EuroHealthNet reagiert auf den Call for Evidence der Europäischen Kommission zum umfassenden Ansatz der EU für psychische Gesundheit
EuroHealthNet begrüßt die Bemühungen der Europäischen Kommission im Hinblick auf den bevorstehenden EU-Ansatz zur psychischen Gesundheit und dies Beweise fordern. Wir stimmen seiner Begründung zu, dh der Notwendigkeit, die Belastung durch psychische Gesundheitsstörungen dringend anzugehen und ein gutes psychosoziales Wohlbefinden zu fördern, das bereits vor Krisen offensichtlich und gut dokumentiert war.
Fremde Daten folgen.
Record LX_RP := mk_rp {
  Category : Z; Function : Z; FileID : Z; DataLength : Z; DataSelector : Z
}.

Record ioc (W : Type) := mk_ioc {
  iow : W;
  parm : option (list Z);
  dpkt : option (list Z);
  current_fileId : Z;
  held : list Z;              (* segment locks *)
  lx_sysstate : Z;
  init_count : Z              (* the kernel's count of initialisers *)
}.
Arguments mk_ioc {W}. Arguments iow {W}. Arguments parm {W}. Arguments dpkt {W}.
Arguments current_fileId {W}. Arguments held {W}. Arguments lx_sysstate {W}.
Arguments init_count {W}.

Section Ioctl.
Context {W : Type} `{IoDev W}.
Abbreviation I := (M (ioc W)).

Definition io {A} (f : W -> A * W) : I A := fun s =>
  let '(a, w) := f (iow s) in
  Ok (a, mk_ioc w (parm s) (dpkt s) (current_fileId s) (held s) (lx_sysstate s) (init_count s)).
Definition io_ (f : W -> W) : I unit := io (fun w => (tt, f w)).
Definition set_packets (p d : option (list Z)) : I unit :=
  modify (fun s => mk_ioc (iow s) p d (current_fileId s) (held s) (lx_sysstate s) (init_count s)).
Definition set_fileId (id : Z) : I unit :=
  modify (fun s => mk_ioc (iow s) (parm s) (dpkt s) id (held s) (lx_sysstate s) (init_count s)).
Definition set_held (l : list Z) : I unit :=
  modify (fun s => mk_ioc (iow s) (parm s) (dpkt s) (current_fileId s) l (lx_sysstate s) (init_count s)).
Definition set_init_count (n : Z) : I unit :=
  modify (fun s => mk_ioc (iow s) (parm s) (dpkt s) (current_fileId s) (held s) (lx_sysstate s) n).

(** Fields of the packets, by offset. *)
Definition field_of (l : option (list Z)) (o : nat) : I Z :=
  match l with
  | None => throw NullDeref
  | Some p => if (o + 4 <=? length p)%nat then mret (dword_at o p) else throw BadAccess
  end.
Definition pa (o : nat) : I Z := s ← get; field_of (parm s) o.
Definition put_bytes (l : option (list Z)) (o : nat) (bs : list Z) : I (option (list Z)) :=
  match l with
  | None => throw NullDeref
  | Some p => match overwrite o bs p with Some p => mret (Some p) | None => throw BadAccess end
  end.
Definition put_pa (o : nat) (v : Z) : I unit :=
  s ← get; p ← put_bytes (parm s) o (le32 v); set_packets p (dpkt s).
Definition put_dp (o : nat) (v : Z) : I unit :=
  s ← get; d ← put_bytes (dpkt s) o (le32 v); set_packets (parm s) d.

(** [if(pa) ... else rc=RPERR_PARAMETER]; the same with the data packet. *)
Definition if_pa (body : I unit) : I Z :=
  s ← get;
  match parm s with Some _ => body ≫= fun _ => mret 0 | None => mret RPERR_PARAMETER end.
Definition if_dp (body : I unit) : I Z :=
  s ← get;
  match dpkt s with Some _ => body ≫= fun _ => mret 0 | None => mret RPERR_PARAMETER end.
Definition done (m : I Z) : I Z := rc ← m; mret (Z.lor rc RPDONE).

(** ** Device helpers *)

Definition deh_allocphys : I unit :=
  size ← pa 4; high ← pa 8; old ← pa 12;
  r ← io (DevPhysAlloc size (u8 high) old);
  put_pa 12 r.2 ≫= fun _ => put_pa 0 r.1.
Definition deh_freephys : I unit := m ← pa 4; rc ← io (DevPhysFree m); put_pa 0 rc.
Definition deh_vmalloc : I unit :=
  flags ← pa 4; size ← pa 8; ph ← pa 12; old ← pa 16;
  r ← io (io_VMAlloc flags size ph old);
  put_pa 16 r.2 ≫= fun _ => put_pa 0 r.1.
Definition deh_vmfree : I unit := m ← pa 4; rc ← io (io_VMFree m); put_pa 0 rc.
Definition deh_convert (f : Z -> Z -> Z -> Z -> W -> Z * Z * W) : I unit :=
  flags ← pa 4; lin ← pa 8; size ← pa 12; old ← pa 16;
  r ← io (f flags lin size old);
  put_pa 16 r.2 ≫= fun _ => put_pa 0 r.1.

Fixpoint put_list (o : nat) (l : list Z) : I unit :=
  match l with
  | [] => mret tt
  | x :: l => put_pa o x ≫= fun _ => put_list (o + 4) l
  end.
(** The page list is written from the field [pPageList] on. *)
Definition deh_vmlock : I unit :=
  flags ← pa 4; lin ← pa 8; size ← pa 12; lock ← pa 16;
  r ← io (DevVMLock flags lin size lock);
  put_list 24 r.2.1 ≫= fun _ =>
  put_pa 20 r.2.2 ≫= fun _ => put_pa 0 r.1.
Definition deh_vmunlock : I unit := lock ← pa 4; rc ← io (DevVMUnLock lock); put_pa 0 rc.

Definition ioctl_deh (rp : LX_RP) : I Z := done (
  let f := Function rp in
  if f =? 1 then if_pa deh_allocphys
  else if f =? 2 then if_pa deh_freephys
  else if f =? 3 then if_pa deh_vmalloc
  else if f =? 4 then if_pa deh_vmfree
  else if f =? 5 then if_pa (deh_convert DevVMGlobalToProcess)
  else if f =? 6 then if_pa (deh_convert DevVMProcessToGlobal)
  else if f =? 7 then if_pa deh_vmlock
  else if f =? 8 then if_pa deh_vmunlock
  else if (f =? 160) || (f =? 161) then if_pa (mret tt)
  else mret RPERR_COMMAND).

(** ** Driver information *)

Context (LX32_DRV_MAJOR_VERSION LX32_DRV_MINOR_VERSION BUILD_LEVEL : Z).

(** "Stefan Milcke" *)
Definition vendor : list Z := [83; 116; 101; 102; 97; 110; 32; 77; 105; 108; 99; 107; 101].

Definition glo_getdriverinfo : I unit :=
  put_dp 0 LX32_DRV_MAJOR_VERSION ≫= fun _ =>
  put_dp 4 LX32_DRV_MINOR_VERSION ≫= fun _ =>
  put_dp 8 BUILD_LEVEL ≫= fun _ =>
  s ← get; d ← put_bytes (dpkt s) 12 (vendor ++ [0]); set_packets (parm s) d.

Definition ioctl_global (rp : LX_RP) : I Z := done (
  if Function rp =? 1 then if_dp glo_getdriverinfo
  else if Function rp =? 2 then if_dp (put_dp 0 (FileID rp))
  else mret RPERR_COMMAND).

Definition ioctl_mod (rp : LX_RP) : I Z := done (mret 0).
Definition ioctl_pci (rp : LX_RP) : I Z := done (mret RPERR_COMMAND).
Definition ioctl_i2c (rp : LX_RP) : I Z := done (mret RPERR_COMMAND).

(** ** Memory *)

(** The code is written before the packet is tested. *)
Definition mem_vmalloc : I Z :=
  put_pa 0 (- EINVAL) ≫= fun _ =>
  s ← get;
  match dpkt s with
  | Some _ =>
      size ← pa 4;
      k ← io (vmalloc size);
      put_dp 0 k ≫= fun _ =>
      if k =? 0 then mret 0
      else
        ph ← io (virt_to_phys k);
        put_dp 4 ph ≫= fun _ =>
        if ph =? 0 then mret 0
        else
          size ← pa 4;
          v ← io (LX_map_vm_to_user k size);
          put_dp 8 v ≫= fun _ => put_pa 0 0 ≫= fun _ => mret 0
  | None => mret RPERR_PARAMETER
  end.
Definition mem_vfree : I Z := k ← pa 4; io_ (vfree k) ≫= fun _ => put_pa 0 0 ≫= fun _ => mret 0.

Definition mem_allocphys : I Z :=
  s ← get;
  match parm s, dpkt s with
  | Some _, Some _ =>
      size ← pa 4; old ← field_of (dpkt s) 0;
      r ← io (DevPhysAlloc size 0 old);
      put_dp 0 r.2 ≫= fun _ => put_pa 0 r.1 ≫= fun _ =>
      r ← (if r.2 =? 0 then
             size ← pa 4;
             r ← io (DevPhysAlloc size 1 0);
             put_dp 0 r.2 ≫= fun _ => put_pa 0 r.1 ≫= fun _ => mret r
           else mret r);
      (if r.2 =? 0 then mret tt else put_pa 0 0) ≫= fun _ => mret 0
  | _, _ => mret RPERR_PARAMETER
  end.

Definition ioctl_mem (rp : LX_RP) : I Z := done (
  if Function rp =? 1 then mem_vmalloc
  else if Function rp =? 2 then mem_vfree
  else if Function rp =? 5 then mem_allocphys
  else if Function rp =? 6 then if_pa deh_freephys
  else mret RPERR_COMMAND).

(** The video functions are compiled out and do nothing. *)
Definition ioctl_v4l (rp : LX_RP) : I Z :=
  mret (if (1 <=? Function rp) && (Function rp <=? 6) then RPDONE else Z.lor RPDONE RPERR_COMMAND).

Definition ioctl_dmn (rp : LX_RP) : I Z :=
  s ← get;
  r ← io (io_dmn (Function rp) (parm s) (dpkt s));
  set_packets r.2.1 r.2.2 ≫= fun _ => mret r.1.

(** ** The dispatcher *)

Definition dispatch (rp : LX_RP) : I Z :=
  let c := Category rp in
  if c =? 161 then ioctl_global rp
  else if c =? 162 then ioctl_mod rp
  else if c =? 163 then ioctl_pci rp
  else if c =? 164 then ioctl_i2c rp
  else if c =? 165 then ioctl_mem rp
  else if c =? 176 then ioctl_v4l rp
  else if c =? 160 then ioctl_deh rp
  else if c =? 240 then ioctl_dmn rp
  else mret (Z.lor RPERR_COMMAND RPDONE).

(** Around both dispatchers: the current file, and the data segment locked if
    there is one; [exits] tells that the calling thread is gone. *)
Definition with_segment {A} (exits : A -> bool) (rp : LX_RP) (body : I A) : I A :=
  set_fileId (FileID rp) ≫= fun _ => io_ (set_current_dev (FileID rp)) ≫= fun _ =>
  h ← (if DataLength rp =? 0 then mret 0
       else h ← io (DevSegLock (DataSelector rp));
            s ← get; (if h =? 0 then mret tt else set_held (h :: held s)) ≫= fun _ => mret h);
  rc ← body;
  if exits rc then mret rc
  else
    set_fileId 0 ≫= fun _ => io_ (set_current_dev 0) ≫= fun _ =>
    (if negb (h =? 0) && negb (DataLength rp =? 0) then
       io_ (DevSegUnlock h) ≫= fun _ => s ← get; set_held (remove_first (Z.eqb h) (held s))
     else mret tt) ≫= fun _ => mret rc.

Definition LX_StratIOCtl (rp : LX_RP) : I Z := with_segment (fun _ => false) rp (dispatch rp).

(** ** LXUTL$: the system state, start-up and system calls *)

Definition LXSYSSTATE_INIT_STARTED : Z := 4.
Definition LXSYSSTATE_INIT_FINISHED : Z := 8.
Definition LX_SYSCALL_RETFLAG_EXITPROCESS : Z := 1.

Definition LX_set_sysstate (setmask clrmask : Z) : I unit :=
  modify (fun s => mk_ioc (iow s) (parm s) (dpkt s) (current_fileId s) (held s)
    (Z.land (Z.lor (lx_sysstate s) setmask) (Z.lnot clrmask)) (init_count s)).

Fixpoint get_args (n o : nat) : I (list Z) :=
  match n with
  | O => mret []
  | S n => a ← pa o; l ← get_args n (o + 4); mret (a :: l)
  end.

(** [None]: the call did not return, the calling process is gone. *)
Definition LX_utl_syscall : I (option Z) :=
  fl ← pa 8; put_pa 8 (Z.lor fl LX_SYSCALL_RETFLAG_EXITPROCESS) ≫= fun _ =>
  argc ← pa 16;
  if (0 <=? argc) && (argc <=? 5) then
    num ← pa 12;
    args ← get_args (Z.to_nat argc) 20;
    r ← io (syscall num args);
    match r with
    | None => mret None
    | Some r =>
        put_pa 0 r ≫= fun _ =>
        fl ← pa 8; put_pa 8 (Z.land fl (Z.lnot LX_SYSCALL_RETFLAG_EXITPROCESS)) ≫= fun _ =>
        mret (Some (u32 r))
    end
  else mret (Some (u32 (- ENOENT))).

Definition ioctl_sys (rp : LX_RP) : I (option Z) :=
  if Function rp =? 1 then
    s ← get;
    match parm s with
    | Some _ =>
        r ← LX_utl_syscall;
        match r with
        | None => mret None
        | Some r => put_pa 0 r ≫= fun _ => s ← get; put_pa 4 (lx_sysstate s) ≫= fun _ => mret (Some RPDONE)
        end
    | None => mret (Some (Z.lor RPERR_PARAMETER RPDONE))
    end
  else mret (Some RPDONE).

Definition LXFIN_SHOWMEMSTATS : Z := 1.
Definition LXFIN_WAITFORSTABLE : Z := 2.
Definition LXFIN_SHOWDRVSIZES : Z := 32.
Definition LXFIN_SYNC : Z := 64.

(** [while(shrink_all_memory(10000));] *)
Fixpoint shrink (fuel : nat) : I unit :=
  match fuel with
  | O => throw OutOfFuel
  | S fuel => n ← io (shrink_all_memory 10000); if n =? 0 then mret tt else shrink fuel
  end.

Definition when (flags bit : Z) (m : I unit) : I unit :=
  if Z.land flags bit =? 0 then mret tt else m.

Definition init_finished (fuel : nat) : I unit :=
  s ← get;
  if init_count s =? 0 then put_pa 0 ERROR_ALREADY_ASSIGNED
  else
    fl ← pa 4;
    when fl LXFIN_SHOWDRVSIZES (io_ (print_memstat 1)) ≫= fun _ =>
    shrink fuel ≫= fun _ =>
    fl ← pa 4;
    when fl LXFIN_SYNC (io_ sys_sync) ≫= fun _ =>
    when fl LXFIN_WAITFORSTABLE (io_ wait_for_stable_memstat) ≫= fun _ =>
    shrink fuel ≫= fun _ =>
    when fl LXFIN_SHOWMEMSTATS (io_ (print_memstat 0)) ≫= fun _ =>
    io_ close_screen ≫= fun _ => set_init_count 0 ≫= fun _ =>
    LX_set_sysstate LXSYSSTATE_INIT_FINISHED 0 ≫= fun _ =>
    io_ sleep_until_shutdown ≫= fun _ => put_pa 0 0.

Definition os2pathtolx : I unit :=
  s ← get;
  match parm s with
  | Some p =>
      if (length p <? 524)%nat then throw BadAccess else
      r ← io (os2path_to_lx (take 260 (drop 4 p)));
      p ← put_bytes (Some p) 264 r.2;
      set_packets p (dpkt s) ≫= fun _ => put_pa 0 r.1
  | None => throw NullDeref
  end.

Definition ioctl_utl (fuel : nat) (rp : LX_RP) : I Z := done (
  if Function rp =? 1 then
    if_pa (s ← get; put_pa 4 (lx_sysstate s) ≫= fun _ => put_pa 0 0)
  else if Function rp =? 2 then LX_set_sysstate LXSYSSTATE_INIT_STARTED 0 ≫= fun _ => mret 0
  else if Function rp =? 3 then if_pa (init_finished fuel)
  else if Function rp =? 4 then if_pa os2pathtolx
  else mret RPERR_COMMAND).

Definition udispatch (fuel : nat) (rp : LX_RP) : I (option Z) :=
  if Category rp =? 161 then ioctl_sys rp
  else if Category rp =? 160 then rc ← ioctl_utl fuel rp; mret (Some rc)
  else mret (Some (Z.lor RPDONE RPERR_COMMAND)).

Definition exited (r : option Z) : bool := match r with None => true | Some _ => false end.

Definition LX_UStratIOCtl (fuel : nat) (rp : LX_RP) : I (option Z) :=
  with_segment exited rp (udispatch fuel rp).

(** Initialisation, open, close, deinstall, shutdown and init complete succeed. *)
Definition lx_UStratDispatch (fuel : nat) (cmd : Z) (rp : LX_RP) : I (option Z) :=
  if cmd =? 16 then LX_UStratIOCtl fuel rp
  else if bool_decide (cmd ∈ [0; 13; 14; 20; 28; 31]) then mret (Some RPDONE)
  else mret (Some (Z.lor RPERR_COMMAND RPDONE)).

Definition LXLEAVE_UTL_FREEME : Z := 2.

Definition LX_UStrategy (fuel : nat) (cmd : Z) (rp : LX_RP) : I (option Z) :=
  if cmd <? 32 then
    io_ enter_utl_current ≫= fun _ =>
    rc ← lx_UStratDispatch fuel cmd rp;
    if exited rc then mret rc
    else io_ (leave_utl_current (if cmd =? 14 then LXLEAVE_UTL_FREEME else 0)) ≫= fun _ => mret rc
  else mret (Some (Z.lor RPERR_COMMAND RPDONE)).
End Ioctl.

(** ** The dispatchers leave no trace *)

Section Keeps.
Context {W : Type} `{IoDev W} (maj min build : Z).

(** What the handlers do not touch: the current file and the segment locks. *)
Definition traces (s : ioc W) : Z * list Z := (current_fileId s, held s).

Lemma keeps_io {A} (f : W -> A * W) : keeps traces (io f).
Proof. intros s b s'. unfold io. destruct (f (iow s)). by intros [= _ <-]. Qed.
Lemma keeps_packets p d : keeps traces (set_packets p d).
Proof. by intros s b s' [= _ <-]. Qed.
Lemma keeps_sysstate a b : keeps traces (LX_set_sysstate a b).
Proof. by intros s x s' [= _ <-]. Qed.
Lemma keeps_init_count n : keeps traces (set_init_count n).
Proof. by intros s x s' [= _ <-]. Qed.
EuroHealthNet stimme der getroffenen Annahme zu, dass aufgrund der syndemischen Pandemie, des Krieges in der Ukraine, des Klimanotstands und jetzt der Krise der steigenden Lebenshaltungskosten („die Polykrise“) die Zahlen von 1 von 6 EU-Bürgern, was 4 % ausmacht, Sterblichkeit und 4 % des BIP sind mit ziemlicher Sicherheit eine Unterschätzung.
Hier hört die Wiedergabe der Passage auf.